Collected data

+++

Definition with_calling (c : Caller) (ops : list Write) (s : Conc) : Conc :=
  match c with
  | Hook => {| conc_plugin := conc_plugin s; conc_hook := ops;
               conc_reload := conc_reload s |}
  | Reload => {| conc_plugin := conc_plugin s; conc_hook := conc_hook s;
                 conc_reload := ops |}
  end.

Definition with_plugin (p : Plugin) (s : Conc) : Conc :=
  {| conc_plugin := p; conc_hook := conc_hook s; conc_reload := conc_reload s |}.

(** ** The statements *)

(** What a write logs: the warnings of the prefixes of its raw client
    (l.189), logged in the turn of the loop that ends with the [append]. *)
Definition write_log (o : Write) : Log :=
  match o with
  | AppendACL client => cidr_warnings client
  | _ => []
  end.

(** [loadConfig] up to its loops (l.155-180): the documents are fetched
    and the errors logged; [*v] is read, not written. *)
Definition fetch_plugin (w : World) (p : Plugin) : Plugin :=
  {| plugin_v := plugin_v p;
     plugin_reloadChan := plugin_reloadChan p;
     plugin_goroutine := plugin_goroutine p;
     plugin_ticker := plugin_ticker p;
     plugin_process := plugin_process p;
     plugin_log := plugin_log p ++
       log_err (fetch_err (client_fetch w (plugin_v p))) ++
       log_err (fetch_err (record_fetch w (plugin_v p)));
     plugin_io := plugin_io p ++
       fetch_io (client_fetch w (plugin_v p)) ++
       fetch_io (record_fetch w (plugin_v p)) |}.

+++

__Task statement__
Give the entries again in full, exactly as they were written above.

__Result for this task__
Definition with_calling (c : Caller) (ops : list Write) (s : Conc) : Conc :=
  match c with
  | Hook => {| conc_plugin := conc_plugin s; conc_hook := ops;
               conc_reload := conc_reload s |}
  | Reload => {| conc_plugin := conc_plugin s; conc_hook := conc_hook s;
                 conc_reload := ops |}
  end.

Definition with_plugin (p : Plugin) (s : Conc) : Conc :=
  {| conc_plugin := p; conc_hook := conc_hook s; conc_reload := conc_reload s |}.

(** ** The statements *)

(** What a write logs: the warnings of the prefixes of its raw client
    (l.189), logged in the turn of the loop that ends with the [append]. *)
Definition write_log (o : Write) : Log :=
  match o with
  | AppendACL client => cidr_warnings client
  | _ => []
  end.

(** [loadConfig] up to its loops (l.155-180): the documents are fetched
    and the errors logged; [*v] is read, not written. *)
Definition fetch_plugin (w : World) (p : Plugin) : Plugin :=
  {| plugin_v := plugin_v p;
     plugin_reloadChan := plugin_reloadChan p;
     plugin_goroutine := plugin_goroutine p;
     plugin_ticker := plugin_ticker p;
     plugin_process := plugin_process p;
     plugin_log := plugin_log p ++
       log_err (fetch_err (client_fetch w (plugin_v p))) ++
       log_err (fetch_err (record_fetch w (plugin_v p)));
     plugin_io := plugin_io p ++
       fetch_io (client_fetch w (plugin_v p)) ++
       fetch_io (record_fetch w (plugin_v p)) |}.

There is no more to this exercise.